● WHAT TO PRODUCE: Retype, exactly as they appear below, the lines between the line holding "[|done|done| | | |];" and the line holding "[|first [apply inert_app;", both ends included.

Saved data entries:
----
Lemma unit_text_shape exe o :
  plain exe -> plain_overrides o ->
  unit_text exe o = unit_body (env_text "CONFIG_DIR" (po_config_dir o)) (env_text "LOG_DIR" (po_log_dir o))
                      (env_text "SOCKET_PATH" (po_socket_path o)) exe.
Proof.
  intros Hx Ho.
  assert (match po_config_dir o with Some v => plain v | None => True end) as Hc by (apply Ho; left).
  assert (match po_log_dir o with Some v => plain v | None => True end) as Hl by (apply Ho; right; left).
  unfold unit_text. cbn zeta. rewrite template_exe. unfold unit_body.
  set (exec := "ExecStart=" +:+ exe +:+ " daemon" +:+ String NL (unlines unit_tail)).
  assert (forall p, telling p = true -> inert p exec "") as He by (intros p Hp; by apply exec_inert).
  assert (forall p t, telling p = true -> inert p (unlines unit_head) t) as Hh
    by (intros p t Hp; apply quiet_inert; by apply telling_spec in Hp as (_ & _ & _ & _ & ? & _)).
  rewrite (inject_at "CONFIG_DIR" (po_config_dir o) (unlines unit_head)
    (raw_env "LOG_DIR" +:+ raw_env "SOCKET_PATH" +:+ exec)); [|done|done|by apply Hh| |by apply Hh|];
    [|repeat first [by apply He|apply inert_app; [by apply quiet_inert|]]..].
  rewrite (sapp_assoc (unlines unit_head)), (inject_at "LOG_DIR" (po_log_dir o) (unlines unit_head +:+ env_text "CONFIG_DIR" (po_config_dir o))
    (raw_env "SOCKET_PATH" +:+ exec)); [|done|done| | | |];
    [|first [apply inert_app; [by apply Hh|by apply env_inert]|apply inert_app; [by apply quiet_inert|by apply He]]..].
  rewrite <- (sapp_assoc (unlines unit_head)), (sapp_assoc (env_text "CONFIG_DIR" _)), (sapp_assoc (unlines unit_head)).
  rewrite (inject_at "SOCKET_PATH" (po_socket_path o) (unlines unit_head +:+ env_text "CONFIG_DIR" (po_config_dir o) +:+ env_text "LOG_DIR" (po_log_dir o))
    exec); [|done|done| |by apply He| |by apply He];
    [|apply inert_app; [by apply Hh|apply inert_app; by apply env_inert]..].
  by rewrite <- !sapp_assoc.
Qed.

(** ** Reading it back *)
Definition line_char (c : ascii) : bool := not_char NL c && not_char "013" c.

Lemma drop_cr_id l : all_chars line_char l = true -> drop_cr l = l.
Proof.
  intros Hl. unfold drop_cr, strip_suffix. assert (all_chars line_char (string_rev l) = true) as Hr.
  { unfold string_rev. by rewrite all_chars_rev_app, Hl. }
  destruct (string_rev l) as [|c r]; [done|]. cbn [all_chars] in Hr. apply andb_true_iff in Hr as [Hc _].
  unfold line_char in Hc. apply andb_true_iff in Hc as [_ Hc%negb_true_iff].
  change (string_rev (String "013" "")) with (String "013" ""). cbn [strip_prefix].
  by rewrite Hc.
Qed.

Lemma lines_cons l t : all_chars line_char l = true -> lines (l +:+ String NL t) = l :: lines t.
Proof.
  intros Hl. unfold lines. rewrite split_on_app.
  - destruct (split_on NL t) as [|x xs] eqn:E; [|change (drop_last_empty (l :: x :: xs)) with (l :: drop_last_empty (x :: xs)); rewrite fmap_cons, drop_cr_id; done].
    exfalso. revert E. clear. unfold split_on. destruct t; cbn; [done|]. case_match; [done|]. by case_match.
  - eapply all_chars_impl; [|exact Hl]. by intros c [Hc _]%andb_true_iff.
Qed.

Lemma lines_unlines ls t : Forall (fun l => all_chars line_char l = true) ls -> lines (unlines ls +:+ t) = (ls ++ lines t)%list.
Proof.
  induction 1 as [|l ls Hl _ IH]; [done|]. cbn [unlines fold_right]. rewrite <- sapp_assoc.
  change (String NL (fold_right (fun l t => l +:+ String NL t) "" ls) +:+ t) with (String NL (unlines ls +:+ t)).
  rewrite lines_cons by done. cbn. by rewrite IH.
Qed.

Lemma safe_line_char c : trim_safe c = true -> line_char c = true.
Proof.
  unfold trim_safe, line_char, NL. intros [Hc _]%andb_true_iff. apply andb_true_iff.
  split; apply negb_true_iff, bool_decide_eq_false; intros <-; by vm_compute in Hc.
Qed.

Definition env_lines (key : string) (v : option string) : list string :=
  match v with Some v => ["Environment=TETRON_" +:+ key +:+ "=" +:+ v] | None => [] end.

Lemma lines_env key v t :
  all_chars trim_safe key = true -> match v with Some v => plain v | None => True end ->
  lines (env_text key v +:+ t) = (env_lines key v ++ lines t)%list.
Proof.
  intros Hk Hv. destruct v as [v|]; [|done]. cbn [env_text env_lines]. unfold env_line. rewrite <- !sapp_assoc.
  rewrite (sapp_assoc "="), (sapp_assoc key), (sapp_assoc "Environment=TETRON_").
  change (String NL "" +:+ t) with (String NL t). rewrite lines_cons; [done|].
  eapply all_chars_impl; [exact safe_line_char|]. rewrite !all_chars_app, Hk, (proj1 (proj2 Hv)). done.
Qed.

Lemma unit_lines exe o :
  plain exe -> plain_overrides o ->
  lines (unit_text exe o)
  = (unit_head ++ env_lines "CONFIG_DIR" (po_config_dir o) ++ env_lines "LOG_DIR" (po_log_dir o)
     ++ env_lines "SOCKET_PATH" (po_socket_path o) ++ ("ExecStart=" +:+ exe +:+ " daemon") :: unit_tail)%list.
Proof.
  intros Hx Ho. rewrite unit_text_shape by done. unfold unit_body. rewrite lines_unlines by (repeat constructor).
  f_equal. rewrite !lines_env; [|done|apply Ho; right; right; left|done|apply Ho; right; left|done|apply Ho; left].
  do 3 f_equal. rewrite (sapp_assoc exe), (sapp_assoc "ExecStart="), lines_cons.
  - done.
  - rewrite !all_chars_app. rewrite (all_chars_impl trim_safe line_char exe safe_line_char (proj1 (proj2 Hx))). done.
Qed.

Lemma find_map_app {A B} (f : A -> option B) l1 l2 :
  find_map f (l1 ++ l2)%list = match find_map f l1 with Some y => Some y | None => find_map f l2 end.
Proof. induction l1 as [|x l1 IH]; cbn; [done|]. by destruct (f x). Qed.

Lemma env_lines_trimmed key v :
  all_chars trim_safe key = true -> match v with Some v => plain v | None => True end ->
  Forall (fun l => trim l = l) (env_lines key v).
Proof.
  intros Hk Hv. destruct v as [v|]; constructor; [|done]. apply trim_safe_id.
  by rewrite !all_chars_app, Hk, (proj1 (proj2 Hv)).
Qed.

Lemma find_trimmed {B} (f : string -> option B) ls :
  Forall (fun l => trim l = l) ls -> find_map (fun l => f (trim l)) ls = find_map f ls.
Proof. induction 1 as [|l ls Hl _ IH]; cbn; [done|]. rewrite Hl. by destruct (f l). Qed.

Lemma exec_line_trimmed exe : trim ("ExecStart=" +:+ exe +:+ " daemon") = "ExecStart=" +:+ exe +:+ " daemon".
Proof.
  eapply trim_id; [reflexivity| |reflexivity|].
  - rewrite !string_rev_app_distr. reflexivity.
  - reflexivity.
Qed.

Lemma safe_not_white c s : trim_safe c = true -> at_white_space (String c s) = false.
Proof.
  intros Hc. apply not_true_iff_false. intros (p & Hp & Hpre)%existsb_exists.
  assert (forallb (fun p => match p with String d _ => negb (trim_safe d) | EmptyString => false end) white_space = true) as Hw
    by (vm_compute; reflexivity).
  rewrite forallb_forall in Hw. specialize (Hw p Hp). destruct p as [|d p]; [done|]. rewrite prefix_cons in Hpre.
  apply andb_true_iff in Hpre as [->%bool_decide_eq_true _]. by rewrite Hc in Hw.
Qed.

Lemma take_word_safe w t : all_chars trim_safe w = true -> at_white_space t = true -> take_word (w +:+ t) = (w, t).
Proof.
  intros Hw Ht. induction w as [|c w IH]; cbn [all_chars] in Hw.
  - change ("" +:+ t) with t. destruct t; [done|]. cbn [take_word]. by rewrite Ht.
  - apply andb_true_iff in Hw as [Hc Hw]. change (String c w +:+ t) with (String c (w +:+ t)). cbn [take_word].
    by rewrite safe_not_white, IH.
Qed.

Lemma exec_words exe : plain exe -> split_whitespace (exe +:+ " daemon") = [exe; "daemon"].
Proof.
  intros (Hne & Hs & _). destruct exe as [|c e]; [done|]. unfold split_whitespace.
  pose proof Hs as Hs'. cbn [all_chars] in Hs'. apply andb_true_iff in Hs' as [Hc _].
  assert (exists n, String.length (String c e +:+ " daemon") = S (S n)) as [n ->].
  { exists (String.length (e +:+ "daemon")). change (String c e +:+ " daemon") with (String c (e +:+ " daemon")). cbn [String.length].
    rewrite !sapp_length. cbn. lia. }
  cbn [words]. assert (trim_start (String c e +:+ " daemon") = String c e +:+ " daemon") as ->.
  { unfold trim_start. change (String c e +:+ " daemon") with (String c (e +:+ " daemon")). apply strip_leading_safe; [vm_compute; reflexivity|done]. }
  change (String c e +:+ " daemon") with (String c (e +:+ " daemon")). cbn iota.
  change (String c (e +:+ " daemon")) with (String c e +:+ " daemon"). rewrite (take_word_safe (String c e) " daemon" Hs eq_refl). change (trim_start " daemon") with "daemon". cbn.
  by destruct n.
Qed.

Lemma env_found key key' v :
  find_map (strip_prefix ("Environment=TETRON_" +:+ key +:+ "=")) (env_lines key' v)
  = if String.eqb key key' then v else match v with
      | Some v => strip_prefix ("Environment=TETRON_" +:+ key +:+ "=") ("Environment=TETRON_" +:+ key' +:+ "=" +:+ v)
      | None => None
      end.
Proof.
  destruct v as [v|]; cbn [env_lines find_map].
  - destruct (String.eqb_spec key key') as [->|_].
    + replace ("Environment=TETRON_" +:+ key' +:+ "=" +:+ v) with (("Environment=TETRON_" +:+ key' +:+ "=") +:+ v)
        by (by rewrite <- !sapp_assoc). by rewrite strip_prefix_app.
    + by destruct (strip_prefix _ _).
  - by destruct (String.eqb key key').
Qed.

Lemma plain_kept v : match v with Some v => plain v | None => True end ->
  (x ← v; if String.eqb x "" || starts_with x "__TETRON_" then None else Some x) = v.
Proof.
  destruct v as [v|]; [|done]. intros (Hne & _ & Hc). cbn [mbind option_bind]. rewrite (proj2 (String.eqb_neq v "") Hne).
  destruct v as [|x v]; [done|]. cbn [contains] in Hc. apply orb_false_iff in Hc as [Hc _]. unfold starts_with. by rewrite Hc.
Qed.

(** The settings of a unit that was written for [o] are those of [o]. *)
Lemma unit_read_back exe o :
  plain exe -> file_name exe = Some "tetron" -> plain_overrides o -> legacy_unit_overrides (unit_text exe o) = Some o.
Proof.
  intros Hx Hf Ho. unfold legacy_unit_overrides, unit_env. rewrite unit_lines by done.
  set (c := env_lines "CONFIG_DIR" _). set (l := env_lines "LOG_DIR" _). set (s := env_lines "SOCKET_PATH" _).
  assert (Forall (fun x => trim x = x) c) as Hc by (apply env_lines_trimmed; [done|apply Ho; left]).
  assert (Forall (fun x => trim x = x) l) as Hl by (apply env_lines_trimmed; [done|apply Ho; right; left]).
  assert (Forall (fun x => trim x = x) s) as Hs by (apply env_lines_trimmed; [done|apply Ho; right; right; left]).
  rewrite existsb_app. change (existsb _ unit_head) with true. cbn [orb negb].
  assert (forall key, find_map (fun x => strip_prefix key (trim x))
      (unit_head ++ c ++ l ++ s ++ ("ExecStart=" +:+ exe +:+ " daemon") :: unit_tail)
    = match find_map (fun x => strip_prefix key (trim x)) unit_head with
      | Some y => Some y
      | None => find_map (strip_prefix key) (c ++ l ++ s ++ ("ExecStart=" +:+ exe +:+ " daemon") :: unit_tail)
      end) as Hfind.
  { intros key. rewrite find_map_app. destruct (find_map _ unit_head); [done|]. apply find_trimmed.
    repeat (apply Forall_app; split); [done..|]. constructor; [apply exec_line_trimmed|]. repeat (constructor; [vm_compute; reflexivity|]). done. }
  rewrite !Hfind. change (find_map _ unit_head) with (@None string). cbn iota. clear Hfind Hc Hl Hs.
  assert (forall k v, find_map (strip_prefix "ExecStart=") (env_lines k v) = None) as Hno by (by intros k [v|]).
  subst c l s. rewrite !find_map_app, !Hno.
  change (find_map (strip_prefix "ExecStart=") (("ExecStart=" +:+ exe +:+ " daemon") :: unit_tail)) with (Some (exe +:+ " daemon")).
  cbn [mbind option_bind]. rewrite exec_words by done. rewrite Hf. cbn [bool_decide negb orb head].
  rewrite !env_found, !bool_decide_eq_true_2 by done. cbn [negb orb].
  destruct o as [oc ol os]. unfold plain_overrides in Ho. cbn [po_config_dir po_log_dir po_socket_path] in *.
  f_equal. f_equal; (etrans; [|apply plain_kept, Ho; repeat (left || right)]); destruct oc, ol, os; reflexivity.
Qed.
----
● RESULT BELOW:
    (raw_env "SOCKET_PATH" +:+ exec)); [|done|done| | | |];
    [|first [apply inert_app; [by apply Hh|by apply env_inert]|apply inert_app; [by apply quiet_inert|by apply He]]..].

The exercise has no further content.